A few days ago I heard an interview on the radio with Lisa Takeuchi Cullen about her new book, Remember Me: A Lively Tour of the New American Way of Death. A recent review says this of the book, "This intriguing survey of America's rapidly mutating funeral customs probes the one force mightier than death: consumerism. Journalist Cullen explores the innumerable ways in which funerals are being personalized, publicized, economized, commercialized, trivialized and, perhaps, humanized. Among the many offbeat memorials she unearths are funerals with Hawaiian, tango or Harley-Davidson themes, as well as beer-themed caskets, eco-friendly funerals, "human diamonds" manufactured from a loved one's ashes, and a Colorado town that celebrates a do-it-yourself cryonics pioneer with its Frozen Dead Guy Days Festival, now a major tourist attraction" (Publishers Weekly).

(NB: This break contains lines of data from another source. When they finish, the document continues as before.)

(** * StyleVerse front end: the API client and the auth page

    A shallow embedding of [frontend/src/services/api.ts] and of the two
    submit handlers of [frontend/src/pages/Auth.tsx].

    - JavaScript values that travel through the client (request bodies,
      parsed response bodies, filter objects) are the inductive [JS.value].
    - Browser state (local storage, [window.location.href], the React state
      of the auth page) is a record [world]; every observable action is also
      appended to an event log, so that statements such as "no request was
      issued" or "nothing was written" can be made.
    - An [async] function is a computation [M A]: it reads the environment
      (the configured base URL, the transport and [fetch]), threads the world
      and ends fulfilled or rejected.  [await] is the monadic bind; a single
      call is run to completion, interleavings of several pending calls are
      outside the model.
    - axios and the browser built-ins are not part of the repository; only
      the part of their behaviour that the source relies on is modelled
      (header merge, the interceptor chain, [URLSearchParams], [JSON.stringify],
      [ToString]).  A number is represented by what the client observes of it
      (its text, its truthiness, whether it is finite); strings are byte
      strings; local storage can be read, except where a statement says
      otherwise. *)

From Stdlib Require Import ZArith String Ascii List.
From stdpp Require Import base strings gmap list pretty.

Open Scope string_scope.
Set Warnings "-register-all".

(** ** JavaScript values *)

Module JS.

(* A number (a double), by the three observations that the client makes of
   it: [num_text] is Number::toString, such as 1, 0.5, 1e+21 or NaN;
   [num_truthy] is ToBoolean, false for 0, -0 and NaN; [num_finite] is false
   for NaN and the infinities, which JSON.stringify writes as null. *)
Record number := {
  num_text : string;
  num_truthy : bool;
  num_finite : bool
}.

(* The finite number other than zero whose text is [text]. *)
Definition num (text : string) : number :=
  {| num_text := text; num_truthy := true; num_finite := true |}.

Definition zero : number :=
  {| num_text := "0"; num_truthy := false; num_finite := true |}.

Definition NaN : number :=
  {| num_text := "NaN"; num_truthy := false; num_finite := false |}.

Inductive value : Type :=
| VUndefined
| VNull
| VBool (b : bool)
| VNum (x : number)
| VStr (s : string)
| VArr (items : list value)
| VObj (props : list (string * value)).
(* [VObj props]: the own enumerable properties in the order in which
   [Object.entries] and [JSON.stringify] enumerate them; keys are distinct. *)

Definition nonempty (s : string) : bool :=
  match s with EmptyString => false | String _ _ => true end.

(* ToBoolean *)
Definition truthy (v : value) : bool :=
  match v with
  | VUndefined | VNull => false
  | VBool b => b
  | VNum x => num_truthy x
  | VStr s => nonempty s
  | VArr _ | VObj _ => true
  end.

Fixpoint join (sep : string) (l : list string) : string :=
  match l with
  | [] => EmptyString
  | [x] => x
  | x :: rest => x +:+ sep +:+ join sep rest
  end.

(* ToString *)
Fixpoint to_string (v : value) : string :=
  match v with
  | VUndefined => "undefined"
  | VNull => "null"
  | VBool b => if b then "true" else "false"
  | VNum x => num_text x
  | VStr s => s
  | VArr items =>
      join "," (map (fun x => match x with
                              | VUndefined | VNull => EmptyString
                              | _ => to_string x
                              end) items)
  | VObj _ => "[object Object]"
  end.

(* The double quote and the backslash, written by their decimal codes. *)
Definition dquote : ascii := "034"%char.
Definition backslash : ascii := "092"%char.
Definition dq : string := String dquote EmptyString.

During the interview there was a caller who shared her experiences being a part of funerals for skydivers and who related a story of doing a jump the day after the "church" funeral. This day-after jump was coordinated with a release of glitter mixed with flour done to create a brief sparkling cloud intended, I believe, to symbolize the ashes and transformation of the caller's deceased friend and fellow jumper. She described it as a brief but poignant moment for her and her fellow skydivers. I heard all of this as I have been reflecting on the death of my friends' son last Friday after an 11 month struggle with childhood leukemia. Another friend and colleague, Paul, presided at the funeral service yesterday. (I am certain that he offered words filled with grace and mercy that are the Good News that we have to proclaim as the church.) As I listened to the interview about current practices related to death in our culture, I wondered where is the meaning in all of these practices and what does all of this say about life. At one point in her comments, Lisa Cullen suggested that we as a people are not afraid to talk about death.

I'm not sure that I agree with her assessment of that willingness. I will concede that we are happy to talk about the elements that the reviewer in Publishers Weekly highlights. However, those elements seem to me to be our efforts to talk around the issues of death. Where are the questions that children are more than willing to ask but that we seem unwilling to ask or to which we fail to offer any response: What happens at death? What happens after death? Where is God in all of this? The fight over Terri Shiavo's death over a year ago represents, for me, our unwillingness to face these issues. Maybe it is that we are willing to talk at the surface of the issue of death but that we are unwilling to plumb its depths?

Do we not have the tools to engage this exercise? Does the tradition of which we are a part prevent us from crossing certain boundaries of exploration? Are we afraid of the answers? Is it just too much of an abyss in which to stare? Where and how do we find meaning in death?